Inflation significantly receded from its peak in CY23 across most Advanced Economies (AEs), driven by corrections in food, energy, and commodity prices. Although core inflation trended downward, it still remained relatively elevated, consistently above central banks' targets throughout the year. Consequently, major central banks maintained a stance of tight monetary policy. However, by the end of the year, it appeared that most central banks have largely reached the end of rate hike cycle.
Key events of 2023
Fitch Ratings downgraded the US sovereign credit rating to AA+/Stable, while Moody's revised the outlook to Negative (rating reaffirmed at AAA). S&P maintains an outstanding rating of AA+/Stable for the US.
An attack on Israel was launched by Hamas militants from the Gaza strip, resulting in a war between Israel and Hamas.
The US and European banking sector faced a crisis with a series of bank collapses, prompting central banks to intervene and mitigate the ripple effect.
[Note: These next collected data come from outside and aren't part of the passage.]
Definition booting_env : Env :=
  {| world := booting_world; handle := @booting_handle; now := λ w, Z.of_nat (bw_now w);
     elapse := λ d w, {| bw_now := (bw_now w + Z.to_nat d)%nat; bw_instances := bw_instances w;
                           bw_configs := bw_configs w |} |}.

#[export] Instance booting_time : EnvTime booting_env.
Proof.
  split; [intros d w Hd; simpl; lia|]. intros A c w. simpl. unfold booting_handle.
  destruct c as [A conn c|A c|A c]; [destruct c|destruct c|]; simpl; lia.
Qed.

Definition booting_phase (w : booting_world) (n : string) : phase :=
  match booting_lookup w n with
  | None => Absent
  | Some None => Stopped
  | Some (Some ready) => Running (Z.of_nat ready)
  end.

Lemma booting_addresses : ParseHostAddresses (Some (running_state "10.0.0.2")) ≠ [].
Proof. vm_compute. discriminate. Qed.

#[local] Instance booting_responsive : Responsive booting_env sample_conn.
Proof.
  refine {| phase_of := (booting_phase : @world booting_env → _); latency := 0; operationTime := 0; bootTime := 3000;
            has_file := λ _, True;
            pending := (λ w op e, match e with
                        | Creates n => booting_phase w n = Stopped
                        | Starts n => ∃ ready, booting_phase w n = Running ready ∧ (ready ≤ Z.of_nat (bw_now w) + 3000)%Z
                        end) : @world booting_env → _ |}; try done.
  - intros w n. simpl. unfold booting_phase. destruct (booting_lookup w n) as [[]|] eqn:Hn; try done.
    intros _. eexists _, w. rewrite Hn. split_and!; [done|done|lia].
  - intros w n. simpl. unfold booting_phase. destruct (booting_lookup w n) as [[r|]|] eqn:Hn; try done; intros _.
    + eexists _, w. rewrite Hn. split_and!; [done|done|lia| |].
      * simpl. case_bool_decide; done.
      * intros ready [= <-] Hr. simpl. rewrite bool_decide_true by lia. apply booting_addresses.
    + eexists _, w. rewrite Hn. split_and!; [done|done|lia|by split|done].
  - intros w n Hp. eexists _, w. split_and!; [done|done|simpl; lia].
  - intros w n ops w' op [= <- <-]. done.
  - intros w post Hp. eexists _, _. split_and!; [done| |simpl; lia]. unfold booting_phase, booting_lookup. simpl. by rewrite lookup_insert_eq.
  - intros w n Hp. eexists _, _. split_and!; [done| |simpl; lia]. exists (Z.of_nat (bw_now w + 3000)%nat).
    unfold booting_phase, booting_lookup. simpl. rewrite lookup_insert_eq. split; [done|lia].
  - intros w op e d Hp Hd. eexists _, w. split_and!; [done|done| |simpl; lia]. by destruct e.
  - intros A c w n Hp Hw. destruct c; simpl in Hw; try done; eexists _, w; (split_and!; [done|done|simpl; lia]).
  - intros w n path Hp _. eexists _, _, _, w. split_and!; [done|done|done|done|simpl; lia].
Defined.

(** The instance is created, started, and polled until it has booted. *)
Lemma WaitForLaunchInstance_succeeds_witness :
  ∃ addrs s', WaitForLaunchInstance sample_client None "n1" sample_options
    (@Build_state booting_env {| bw_now := 5; bw_instances := ∅; bw_configs := ∅ |} []) = (Ok addrs, s') ∧ addrs ≠ [].
Proof.
  destruct (WaitForLaunchInstance_succeeds sample_client None "n1" sample_options
    (match complete (GetServerName sample_client) sample_options with inr o => o | inl _ => sample_options end)
    (@Build_state booting_env {| bw_now := 5; bw_instances := ∅; bw_configs := ∅ |} [])) as (addrs & s' & Hr & Ha & _).
  - left. reflexivity.
  - vm_compute. reflexivity.
  - apply Forall_true. intros. exact I.
  - vm_compute. reflexivity.
  - vm_compute. reflexivity.
  - exact I.
  - exists addrs, s'. split; [exact Hr|exact Ha].
Defined.
(* ===== verification/LoadBalancer.v ===== *)
(** * Load balancers: internal/loadbalancer

    The [Manager] interface and its five implementations, the configuration
    they are given from the running control plane instances, and the templates
    they render. *)

From S2P Require Import Prelude GoStrings Go Api World Images Launch Instances Template Sample Client.

(** ** The haproxy configuration: config.go *)

(** backendServer defines a loadbalancer backend. *)
Record backendServer := { bs_Address : string; bs_Weight : Z }.

(** configData is supplied to the loadbalancer config template. *)
Record configData := {
  cd_FrontendControlPlanePort : string;
  cd_BackendControlPlanePort : string;
  cd_BackendServers : gmap string backendServer;
  cd_IPv6 : bool
}.

(** DefaultHaproxyTemplate is the loadbalancer config template. *)
Definition DefaultHaproxyTemplate : string :=
"# generated by kind
global
  log /dev/log local0
  log /dev/log local1 notice
  daemon
  # limit memory usage to approximately 18 MB
  # (see https://github.com/kubernetes-sigs/kind/pull/3115)
  maxconn 100000

# NOTE(neoaggelos): resolvers entry is removed, we instead configure the instance addresses on the backends

defaults
  log global
  mode tcp
  option dontlognull
  # TODO: tune these
  timeout connect 5000
  timeout client 50000
  timeout server 50000
  # allow to boot despite dns don't resolve backends
  default-server init-addr none

frontend stats
  mode http
  bind *:8404
  stats enable
  stats uri /stats
  stats refresh 1s
  stats admin if TRUE

frontend control-plane
  bind *:{{ .FrontendControlPlanePort }}
  {{ if .IPv6 -}}
  bind :::{{ .FrontendControlPlanePort }};
  {{- end }}
  default_backend kube-apiservers

backend kube-apiservers
  option httpchk GET /healthz
  {{range $server, $backend := .BackendServers}}
  server {{ $server }} {{ JoinHostPort $backend.Address $.BackendControlPlanePort }} weight {{ $backend.Weight }} check check-ssl verify none
  {{- end}}
".

(** The templates out of the modelled subset of text/template. *)
Class TextTemplate := { render_other : string → value → error + string }.

(** [net.JoinHostPort]: an address with a colon goes into brackets. *)
Definition JoinHostPort (host port : string) : string :=
  if Contains host ":" then "[" +s+ host +s+ "]:" +s+ port else host +s+ ":" +s+ port.

Definition haproxy_funcs : FuncMap := λ f args,
  match f, args with
  | "JoinHostPort", [VString host; VString port] => Some (VString (JoinHostPort host port))
  | _, _ => None
  end.

Definition backend_value (b : backendServer) : value :=
  VStruct [("Address", VString (bs_Address b)); ("Weight", VInt (bs_Weight b))].

Definition config_value (d : configData) : value :=
  VStruct [("FrontendControlPlanePort", VString (cd_FrontendControlPlanePort d));
           ("BackendControlPlanePort", VString (cd_BackendControlPlanePort d));
           ("BackendServers", VMap (map (λ kv, (kv.1, backend_value kv.2)) (sorted_entries (cd_BackendServers d))));
           ("IPv6", VBool (cd_IPv6 d))].

(** Parse and execute a template on some data. *)
Definition render_template `{TextTemplate} (funcs : FuncMap) (text : string) (data : value) : error + string :=
  match parse text with
  | Some ns =>
      match execute funcs ns data with
      | Some out => inr out
      | None => render_other text data
      end
  | None => render_other text data
  end.

(** renderHaproxyConfiguration generates the loadbalancer config from the
    template and the data. *)
Definition renderHaproxyConfiguration `{TextTemplate} (data : configData) (configTemplate : string) : error + string :=
  render_template haproxy_funcs configTemplate (config_value data).

(** ** The kube-vip manifest: kube_vip.go *)

(** The template, with a tilde for every double quote. *)
Definition kubevip_text : string :=
"# generated by capn
apiVersion: v1
kind: Pod
metadata:
  name: kube-vip
  namespace: kube-system
spec:
  containers:
  - args:
    - manager
    env:
    - name: vip_arp
      value: ~true~
    - name: port
      value: ~6443~
    - name: vip_interface
      value: ~{{ .Interface }}~
    - name: vip_cidr
      value: ~32~
    - name: cp_enable
      value: ~true~
    - name: cp_namespace
      value: kube-system
    - name: vip_ddns
      value: ~false~
    - name: svc_enable
      value: ~true~
    - name: svc_leasename
      value: plndr-svcs-lock
    - name: svc_election
      value: ~true~
    - name: vip_leaderelection
      value: ~true~
    - name: vip_leasename
      value: plndr-cp-lock
    - name: vip_leaseduration
      value: ~15~
    - name: vip_renewdeadline
      value: ~10~
    - name: vip_retryperiod
      value: ~2~
    - name: address
      value: ~{{ .Address }}~
    - name: prometheus_server
      value: :2112
    image: ~{{ .Image }}~
    imagePullPolicy: IfNotPresent
    name: kube-vip
    resources: {}
    securityContext:
      capabilities:
        add:
        - NET_ADMIN
        - NET_RAW
    volumeMounts:
    - mountPath: /etc/kubernetes/admin.conf
      name: kubeconfig
  hostNetwork: true
  hostAliases:
  - ip: 127.0.0.1
    hostnames: [kubernetes]
  volumes:
  - hostPath:
      path: {{ .KubeconfigPath }}
    name: kubeconfig
status: {}
".

(** DefaultKubeVIPTemplate is the KubeVIP config template. *)
Definition DefaultKubeVIPTemplate : string := ReplaceAll kubevip_text "~" (String dquote "").

Record kubeVIPTemplateInput := {
  kt_Interface : string; kt_Address : string; kt_Image : string; kt_KubeconfigPath : string
}.

Definition kubevip_value (i : kubeVIPTemplateInput) : value :=
  VStruct [("Interface", VString (kt_Interface i)); ("Address", VString (kt_Address i));
           ("Image", VString (kt_Image i)); ("KubeconfigPath", VString (kt_KubeconfigPath i))].

Definition renderKubeVIPConfiguration `{TextTemplate} (input : kubeVIPTemplateInput) : error + string :=
  render_template (λ _ _, None) DefaultKubeVIPTemplate (kubevip_value input).

(** ** Printing of API objects

    The objects that [Inspect] prints, and the libraries that print them:
    fmt's [%#v] and [yaml.Marshal]. *)
Inductive object :=
| ObjInstance (i : InstanceFull)
| ObjNetwork (config : gmap string string)
| ObjLoadBalancer (config : gmap string string)
| ObjLoadBalancerState (st : string)
| ObjServer (info : ServerInfo).

Class Printer := {
  GoSyntax : object → string;
  yaml_Marshal : object → error + string
}.

(** ** The configuration from the running instances: util.go *)

Definition loadBalancerReconfigureTimeout : Z := 30000.

Section loadbalancer.
Context `{MapRange} `{TextTemplate} `{Printer}.

Definition cluster_config (clusterName clusterNamespace role : string) : gmap string string :=
  {[ "user.cluster-name" := clusterName; "user.cluster-namespace" := clusterNamespace; "user.cluster-role" := role ]}.

Definition filterClusterControlPlaneInstances (clusterName clusterNamespace : string) : ListInstanceFilter :=
  WithConfig (cluster_config clusterName clusterNamespace "control-plane").

(** The backends for a list of instances: the first address of every instance
    that has one. *)
Definition add_backend (servers : gmap string backendServer) (i : InstanceFull) : gmap string backendServer :=
  match ParseHostAddresses (if_State i) with
  | address :: _ => <[if_Name i := {| bs_Address := address; bs_Weight := 100 |}]> servers
  | [] => servers
  end.

Definition config_of_instances (instances : list InstanceFull) : configData :=
  {| cd_FrontendControlPlanePort := "6443";
     cd_BackendControlPlanePort := "6443";
     cd_BackendServers := foldl add_backend ∅ instances;
     cd_IPv6 := false |}.

Context `{E : Env}.

Definition getLoadBalancerConfiguration (c : Client) (filters : list ListInstanceFilter) : M state configData :=
  let! instances := wrap "failed to retrieve cluster control plane instances: " (ListInstances c filters) in
  ret (config_of_instances instances).

Definition GenerateHaproxyLoadBalancerConfiguration (c : Client) (filters : list ListInstanceFilter) : M state string :=
  let! config := wrap "failed to retrieve load balancer config: " (getLoadBalancerConfiguration c filters) in
  of_result (renderHaproxyConfiguration config DefaultHaproxyTemplate).

(** ** The interface: manager.go *)

(** Manager can be used to interact with the cluster load balancer. *)
Record Manager := {
  Create : context → M state (list string);
  Delete : context → M state unit;
  Reconfigure : context → M state unit;
  ControlPlaneInstanceTemplates : bool → error + option (gmap string string);
  Inspect : context → M state (gmap string string)
}.

(** What [Inspect] records of an object that was read, or of the failure. *)
Definition addInfo (name : string) (obj : error + object) (result : gmap string string) : gmap string string :=
  match obj with
  | inl err => <[name +s+ ".err" := Error (Errorf_w ("failed to get " +s+ name +s+ ": ") err)]> result
  | inr obj =>
      let result := <[name +s+ ".txt" := GoSyntax obj +s+ newline]> result in
      match yaml_Marshal obj with
      | inl err => <[name +s+ ".err" := Error (Errorf_w "failed to marshal yaml: " err)]> result
      | inr b => <[name +s+ ".yaml" := b]> result
      end
  end.

Definition addInfoFor (name : string) (getter : M state object) (result : gmap string string) :
    M state (gmap string string) :=
  let! obj := try getter in ret (addInfo name obj result).

(** The output of diagnostic commands, by item name. *)
Fixpoint inspect_commands (c : Client) (ctx : context) (instance : string) (items : list (string * list string))
    (result : gmap string string) : M state (gmap string string) :=
  match items with
  | [] => ret result
  | (name, command) :: items =>
      let! r := RunCommand c ctx instance command None in
      let result := match cr_err r with
                    | Some err => <[name +s+ ".error" := Error (Errorf_w ("failed to RunCommand " +s+
                                     format_slice command +s+ " on " +s+ instance +s+ ": ") err)]> result
                    | None => result
                    end in
      inspect_commands c ctx instance items (<[name := cr_stdout r +s+ newline +s+ cr_stderr r +s+ newline]> result)
  end.

(** The arguments with which a haproxy configuration is written. *)
Definition haproxy_file (cfg : string) : InstanceFileArgs :=
  {| fa_Content := cfg; fa_Type := "file"; fa_Mode := 288; fa_UID := 0; fa_GID := 0; fa_WriteMode := "overwrite" |}.

(** The image of an instance specification. *)
Definition spec_image (i : LXCMachineImageSource) : option ImageFamily :=
  Some (OfImage {| img_Fingerprint := im_Fingerprint i; img_Protocol := im_Protocol i;
                   img_Server := im_Server i; img_Alias := im_Name i |}).

(** ** managerLXC, managerOCI: manager_lxc.go, manager_oci.go *)

Record managerInstance := {
  mi_lxcClient : Client;
  mi_clusterName : string;
  mi_clusterNamespace : string;
  mi_name : string;
  mi_spec : LXCLoadBalancerMachineSpec;
  mi_customHAProxyConfigTemplate : string
}.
The Bank of Japan (BoJ) relaxed the band of Yield Curve Control (YCC) from (+/-) 25 bps to (+/-) 50 bps, with an unchanged target at 0%.
Income from the sale of debt mutual fund units to be taxed as Short-Term Capital Gains (STCG), and the indexation benefit removed.
Income from non-Unit Linked Insurance Plan (ULIP) insurance policies with a total premium exceeding INR 5 lakhs per annum is now taxable.
RBI surprised by pausing in April 2023 against market expectations; drained out liquidity to keep monetary policy tight India's Government Securities (Gsecs) have been included in JP Morgan Global Bond Indices, effective June 2024.
GDP growth momentum sustained by Investment, private consumption subdued: India's economic expansion exceeded even the most optimistic forecasts, driven by robust growth in capital expenditure. The surge in investments was particularly supported by the government's emphasis on infrastructure development and a resurgence in real estate activities. Although private consumption saw only modest growth supported by urban demand, the rural sector faced challenges due to the uneven monsoon and elevated food inflation, resulting in subdued rural income. Gross Value Added (GVA) witnessed significant growth, primarily fueled by robust manufacturing and construction activities. However, the services sector experienced a deceleration as spending in areas such as trade and hotels normalized.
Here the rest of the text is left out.